• Task material

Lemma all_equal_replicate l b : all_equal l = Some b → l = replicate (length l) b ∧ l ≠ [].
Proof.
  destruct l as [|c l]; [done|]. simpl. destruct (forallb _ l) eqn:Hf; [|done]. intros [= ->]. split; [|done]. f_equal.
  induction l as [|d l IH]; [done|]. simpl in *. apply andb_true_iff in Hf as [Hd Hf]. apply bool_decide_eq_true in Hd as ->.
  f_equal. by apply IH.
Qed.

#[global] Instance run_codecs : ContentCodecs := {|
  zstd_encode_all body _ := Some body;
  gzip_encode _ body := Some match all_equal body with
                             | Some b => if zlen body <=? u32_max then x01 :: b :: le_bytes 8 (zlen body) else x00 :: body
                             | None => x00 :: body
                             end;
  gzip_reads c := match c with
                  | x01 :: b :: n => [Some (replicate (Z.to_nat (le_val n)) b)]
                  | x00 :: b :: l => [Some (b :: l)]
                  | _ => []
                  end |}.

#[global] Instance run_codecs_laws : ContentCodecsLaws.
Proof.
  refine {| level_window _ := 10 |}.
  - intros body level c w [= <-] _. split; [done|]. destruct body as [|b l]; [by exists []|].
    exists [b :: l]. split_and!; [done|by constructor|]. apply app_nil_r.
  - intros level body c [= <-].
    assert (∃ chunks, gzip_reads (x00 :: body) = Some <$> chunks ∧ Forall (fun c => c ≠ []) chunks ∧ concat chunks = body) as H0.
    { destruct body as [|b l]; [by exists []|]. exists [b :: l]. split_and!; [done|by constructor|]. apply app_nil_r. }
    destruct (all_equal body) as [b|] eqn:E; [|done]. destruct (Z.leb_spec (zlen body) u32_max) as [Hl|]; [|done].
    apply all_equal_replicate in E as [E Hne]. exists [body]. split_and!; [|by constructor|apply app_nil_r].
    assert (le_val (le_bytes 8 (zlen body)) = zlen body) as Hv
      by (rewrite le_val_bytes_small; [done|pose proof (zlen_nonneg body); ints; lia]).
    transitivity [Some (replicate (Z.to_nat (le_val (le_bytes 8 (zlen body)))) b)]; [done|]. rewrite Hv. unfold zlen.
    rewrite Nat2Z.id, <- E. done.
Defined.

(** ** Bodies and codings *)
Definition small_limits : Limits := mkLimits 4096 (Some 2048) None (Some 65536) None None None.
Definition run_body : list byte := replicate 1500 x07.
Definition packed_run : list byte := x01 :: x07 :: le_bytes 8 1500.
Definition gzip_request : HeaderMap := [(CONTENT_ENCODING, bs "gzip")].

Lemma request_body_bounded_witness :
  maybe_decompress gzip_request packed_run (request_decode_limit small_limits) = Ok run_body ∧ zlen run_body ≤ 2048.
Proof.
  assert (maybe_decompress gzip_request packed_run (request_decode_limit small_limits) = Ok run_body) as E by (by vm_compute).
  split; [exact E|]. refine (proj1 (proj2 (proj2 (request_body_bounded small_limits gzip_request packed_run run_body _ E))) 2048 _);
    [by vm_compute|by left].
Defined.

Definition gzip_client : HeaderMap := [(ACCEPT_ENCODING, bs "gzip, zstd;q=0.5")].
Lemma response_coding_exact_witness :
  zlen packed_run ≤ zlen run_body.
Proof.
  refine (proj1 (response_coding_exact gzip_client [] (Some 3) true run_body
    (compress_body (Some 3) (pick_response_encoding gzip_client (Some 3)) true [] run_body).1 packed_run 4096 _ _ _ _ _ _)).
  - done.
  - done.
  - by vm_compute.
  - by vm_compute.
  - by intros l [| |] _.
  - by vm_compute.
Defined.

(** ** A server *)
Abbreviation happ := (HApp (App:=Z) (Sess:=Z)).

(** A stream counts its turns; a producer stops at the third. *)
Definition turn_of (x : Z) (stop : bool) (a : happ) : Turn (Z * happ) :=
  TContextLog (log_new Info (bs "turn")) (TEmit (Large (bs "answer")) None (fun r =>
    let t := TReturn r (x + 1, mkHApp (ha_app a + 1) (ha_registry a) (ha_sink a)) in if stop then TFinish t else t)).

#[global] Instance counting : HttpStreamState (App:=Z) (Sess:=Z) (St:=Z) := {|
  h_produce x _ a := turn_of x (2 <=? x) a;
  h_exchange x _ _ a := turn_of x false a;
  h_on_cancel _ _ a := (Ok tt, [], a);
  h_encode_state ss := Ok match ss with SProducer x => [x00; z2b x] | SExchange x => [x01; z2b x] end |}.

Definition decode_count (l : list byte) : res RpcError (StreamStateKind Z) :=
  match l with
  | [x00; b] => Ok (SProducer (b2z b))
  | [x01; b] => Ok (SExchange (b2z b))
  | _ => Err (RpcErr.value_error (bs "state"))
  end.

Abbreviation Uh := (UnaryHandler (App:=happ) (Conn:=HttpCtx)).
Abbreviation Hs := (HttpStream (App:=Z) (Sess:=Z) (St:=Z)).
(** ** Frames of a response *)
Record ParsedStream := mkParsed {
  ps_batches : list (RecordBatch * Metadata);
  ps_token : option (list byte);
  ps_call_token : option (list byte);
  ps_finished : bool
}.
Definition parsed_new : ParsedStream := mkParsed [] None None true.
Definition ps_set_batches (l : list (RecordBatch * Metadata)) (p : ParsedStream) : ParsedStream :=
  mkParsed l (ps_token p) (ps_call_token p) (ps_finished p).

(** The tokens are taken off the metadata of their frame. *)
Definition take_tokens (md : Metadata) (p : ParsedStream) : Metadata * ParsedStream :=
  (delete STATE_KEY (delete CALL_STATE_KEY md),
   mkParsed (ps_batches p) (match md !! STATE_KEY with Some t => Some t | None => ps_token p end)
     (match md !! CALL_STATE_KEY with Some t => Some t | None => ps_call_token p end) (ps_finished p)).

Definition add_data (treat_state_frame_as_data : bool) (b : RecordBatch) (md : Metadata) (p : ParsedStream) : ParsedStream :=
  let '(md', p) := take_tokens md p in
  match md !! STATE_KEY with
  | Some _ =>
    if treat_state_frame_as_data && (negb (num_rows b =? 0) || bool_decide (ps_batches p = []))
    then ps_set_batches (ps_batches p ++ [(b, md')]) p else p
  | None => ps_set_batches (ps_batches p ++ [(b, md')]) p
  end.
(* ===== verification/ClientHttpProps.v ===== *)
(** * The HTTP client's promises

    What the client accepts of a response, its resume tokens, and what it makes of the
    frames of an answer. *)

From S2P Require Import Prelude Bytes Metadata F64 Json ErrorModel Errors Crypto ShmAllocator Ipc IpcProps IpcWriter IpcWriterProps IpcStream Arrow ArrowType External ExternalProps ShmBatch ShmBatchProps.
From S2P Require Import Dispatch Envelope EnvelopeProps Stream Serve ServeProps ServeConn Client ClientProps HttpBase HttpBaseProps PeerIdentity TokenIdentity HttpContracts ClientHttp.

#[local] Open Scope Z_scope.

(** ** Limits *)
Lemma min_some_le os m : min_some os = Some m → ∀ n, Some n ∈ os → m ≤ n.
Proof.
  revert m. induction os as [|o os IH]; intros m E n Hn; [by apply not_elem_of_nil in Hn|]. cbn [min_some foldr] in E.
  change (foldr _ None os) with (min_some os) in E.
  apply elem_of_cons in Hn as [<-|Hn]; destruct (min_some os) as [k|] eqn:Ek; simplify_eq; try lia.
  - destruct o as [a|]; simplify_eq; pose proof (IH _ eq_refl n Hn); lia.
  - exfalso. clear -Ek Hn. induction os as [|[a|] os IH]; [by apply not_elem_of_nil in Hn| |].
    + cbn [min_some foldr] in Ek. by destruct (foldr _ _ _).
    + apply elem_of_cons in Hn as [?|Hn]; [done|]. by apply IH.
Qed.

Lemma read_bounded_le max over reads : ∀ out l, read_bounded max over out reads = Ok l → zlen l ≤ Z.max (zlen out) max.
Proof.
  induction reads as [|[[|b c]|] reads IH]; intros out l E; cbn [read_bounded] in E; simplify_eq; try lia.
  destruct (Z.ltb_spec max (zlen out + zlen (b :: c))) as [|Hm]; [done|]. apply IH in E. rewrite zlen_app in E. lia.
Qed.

• Task directions
Would you retype exactly the lines above, from the line with "frames of an answer. *)" to the line with "(foldr _ _ _).", with both end lines kept and nothing more?

• Output
    frames of an answer. *)

From S2P Require Import Prelude Bytes Metadata F64 Json ErrorModel Errors Crypto ShmAllocator Ipc IpcProps IpcWriter IpcWriterProps IpcStream Arrow ArrowType External ExternalProps ShmBatch ShmBatchProps.
From S2P Require Import Dispatch Envelope EnvelopeProps Stream Serve ServeProps ServeConn Client ClientProps HttpBase HttpBaseProps PeerIdentity TokenIdentity HttpContracts ClientHttp.

#[local] Open Scope Z_scope.

(** ** Limits *)
Lemma min_some_le os m : min_some os = Some m → ∀ n, Some n ∈ os → m ≤ n.
Proof.
  revert m. induction os as [|o os IH]; intros m E n Hn; [by apply not_elem_of_nil in Hn|]. cbn [min_some foldr] in E.
  change (foldr _ None os) with (min_some os) in E.
  apply elem_of_cons in Hn as [<-|Hn]; destruct (min_some os) as [k|] eqn:Ek; simplify_eq; try lia.
  - destruct o as [a|]; simplify_eq; pose proof (IH _ eq_refl n Hn); lia.
  - exfalso. clear -Ek Hn. induction os as [|[a|] os IH]; [by apply not_elem_of_nil in Hn| |].
    + cbn [min_some foldr] in Ek. by destruct (foldr _ _ _).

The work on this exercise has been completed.